The introduction of the red-figure technique can be related back to the Siphnian Treasury at Delphi. The style of the Andokides painter is remarkably similar to the sculptural decorations on the treasury. This similarity can be traced through the particular details in armory and human anatomy, the use of drapery lines, and also through the subject of the struggle for the Delphic tripod. According to Dietrich von Bothmer of the Metropolitan Museum of Art, only the Andokides painter has been known to emphasize calf muscles with three curved lines as is also seen on the frieze of the Siphnian Treasury. This relation shows that the Andokides painter was inspired by the sculptural decorations on the treasury and incorporated aspects of that into his own works.

== Bilingual eye cup ==
The only bilingual kylix eye cup by the Andokides painter dates to ca. 530 BC. The figures on this kylix are of warriors around the handles, archers between the eyes on the red-figure register, and a trumpeter between the eyes on the black-figure register; most of the tondo is lost but what fragments remain are just of ray patterns.
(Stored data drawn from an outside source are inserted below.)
(** X5: the stack of exclusion sets does not leak.  However [Process]
    ends, the stack it leaves in the context is the one it found: every file
    is walked from that stack and every walk restores it. *)
Theorem Process_keeps_stack (ld : Loader) (gosec : Analyzer)
    (buildTags packagePaths : list string) :
  Ignores (context (flowState (Process ld gosec buildTags packagePaths)))
    = Ignores (context gosec).
Proof.
  apply (Process_preserves (fun g => Ignores (context g) = Ignores (context gosec)));
    try done.
  - intros g c Hg Hc. cbn. congruence.
  - intros [g ev] n Hg. cbn [fst] in *. rewrite <- Hg.
    apply (Walk_spec n g g ev (frame_refl g)).
Qed.

Lemma loadPaths_sameButLogger ld paths :
  forall st, sameButLogger st.1 (flowState (forRange (loadPath ld) st paths)).1.
Proof.
  induction paths as [|p paths IH]; intros st; cbn [forRange].
  - apply sameButLogger_refl.
  - assert (Hp : sameButLogger st.1 (flowState (loadPath ld st p)).1).
    { destruct st as [g pkgs]. unfold loadPath.
      destruct (GetPkgAbsPath ld p) as [abspath [e|]]; [sbl|].
      destruct (ImportDir ld p) as [goFiles [e|]]; [sbl|].
      destruct (packages_Load ld _) as [ps [e|]]; sbl. }
    destruct (loadPath ld st p) as [st1| |]; [|exact Hp|exact Hp].
    eapply sameButLogger_trans; [exact Hp|apply IH].
Qed.

Lemma checkFile_counts pkg g file :
  NumFiles (stats (checkFile pkg g file)) = plusplus (NumFiles (stats g)) /\
  NumLines (stats (checkFile pkg g file))
    = GoInt.wrap (NumLines (stats g) + fileLineCount file).
Proof.
  unfold checkFile. cbn [stats set_stats addFile NumFiles NumLines].
  match goal with |- context [WalkAnalyzer (?g1, []) ?n] =>
    pose proof (Walk_frame g1 [] n) as (_ & _ & _ & _ & _ & Hf & Hl) end.
  rewrite Hf, Hl. done.
Qed.

Lemma checkPackages_counts pkgs :
  forall g,
    NumFiles (stats (fold_left checkPackage pkgs g))
      = Nat.iter (length (filesOf pkgs)) plusplus (NumFiles (stats g)) /\
    NumLines (stats (fold_left checkPackage pkgs g))
      = fold_left (fun lines file => GoInt.wrap (lines + fileLineCount file))
                  (filesOf pkgs) (NumLines (stats g)).
Proof.
  assert (Hfiles : forall pkg files g,
             NumFiles (stats (fold_left (checkFile pkg) files g))
               = Nat.iter (length files) plusplus (NumFiles (stats g)) /\
             NumLines (stats (fold_left (checkFile pkg) files g))
               = fold_left (fun lines file => GoInt.wrap (lines + fileLineCount file))
                           files (NumLines (stats g))).
  { intros pkg. induction files as [|file files IH]; intros g; cbn [fold_left length]; [done|].
    destruct (IH (checkFile pkg g file)) as [-> ->].
    destruct (checkFile_counts pkg g file) as [-> ->].
    by rewrite Nat.iter_succ_r. }
  unfold filesOf.
  induction pkgs as [|pkg pkgs IH]; intros g; cbn [fold_left flat_map]; [done|].
  destruct (IH (checkPackage g pkg)) as [-> ->].
  unfold checkPackage.
  destruct (Hfiles pkg (Syntax pkg) (log g (LogCheckingPackage (Name pkg)))) as [-> ->].
  cbn [stats log set_logger]. rewrite length_app, fold_left_app.
  by rewrite (Nat.add_comm (length (Syntax pkg))), Nat.iter_add.
Qed.

(** The directives a walk meets depend on the analyzer through the nosec
    switch and the comment map only. *)
Lemma directivesMet_ext g g' n :
  ignoreNosec g = ignoreNosec g' ->
  Comments (context g) = Comments (context g') ->
  directivesMet g n = directivesMet g' n.
Proof.
  intros Hoff Hcm.
  assert (Hig : forall m, (ignore g m).1 = (ignore g' m).1 /\
                          nosecFound g m = nosecFound g' m).
  { intros m. unfold ignore, nosecFound. rewrite Hoff, Hcm.
    destruct (Comments (context g') !! addr m) as [groups|]; [|done].
    destruct (ignoreNosec g'); cbn [negb andb]; [done|].
    by destruct (ignoreGroups groups) as [[ig all]|]. }
  induction n as [a k cs IH] using Node_ind_children.
  cbn [directivesMet]. destruct (Hig (MkNode a k cs)) as [-> ->].
  f_equal. destruct ((ignore g' (MkNode a k cs)).1.2); [done|]. f_equal.
  induction IH as [|c cs Hc _ IHcs]; cbn [fmap list_fmap]; [done|].
  by rewrite Hc, IHcs.
Qed.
The composition is simple enough, but the unique aspect of this kylix comes in the specifics dividing the painting techniques. Scholars generally attribute the black-figure compositions of the Andokides painter's vases to the Lysippides Painter. On this bilingual eye cup the demarcation between red-figure and black-figure is so specific that both of the black-figure warriors who are in supplication on the ground have red-figure shields that have fallen out of their hands.

== Elite soldiers ==
The hoplite warriors depicted in the bilingual kylix were Greek warriors who fought in closed ranks, or a phalanx. Hoplites were the most common type of soldier in the 7th through 4th centuries BC. These soldiers carried long thrusting spears (doru) in their right hands and shields in their left with a short sword (xiphos) on the hip. The shields would protect the soldier's own body and the right side of the warrior to his left. This set-up of soldiers allowed all but the ones on the ends of rows to be fully protected during battle. The phalanx formation didn't allow for much movement but the Greeks were the best warriors around regardless of any mobility issues.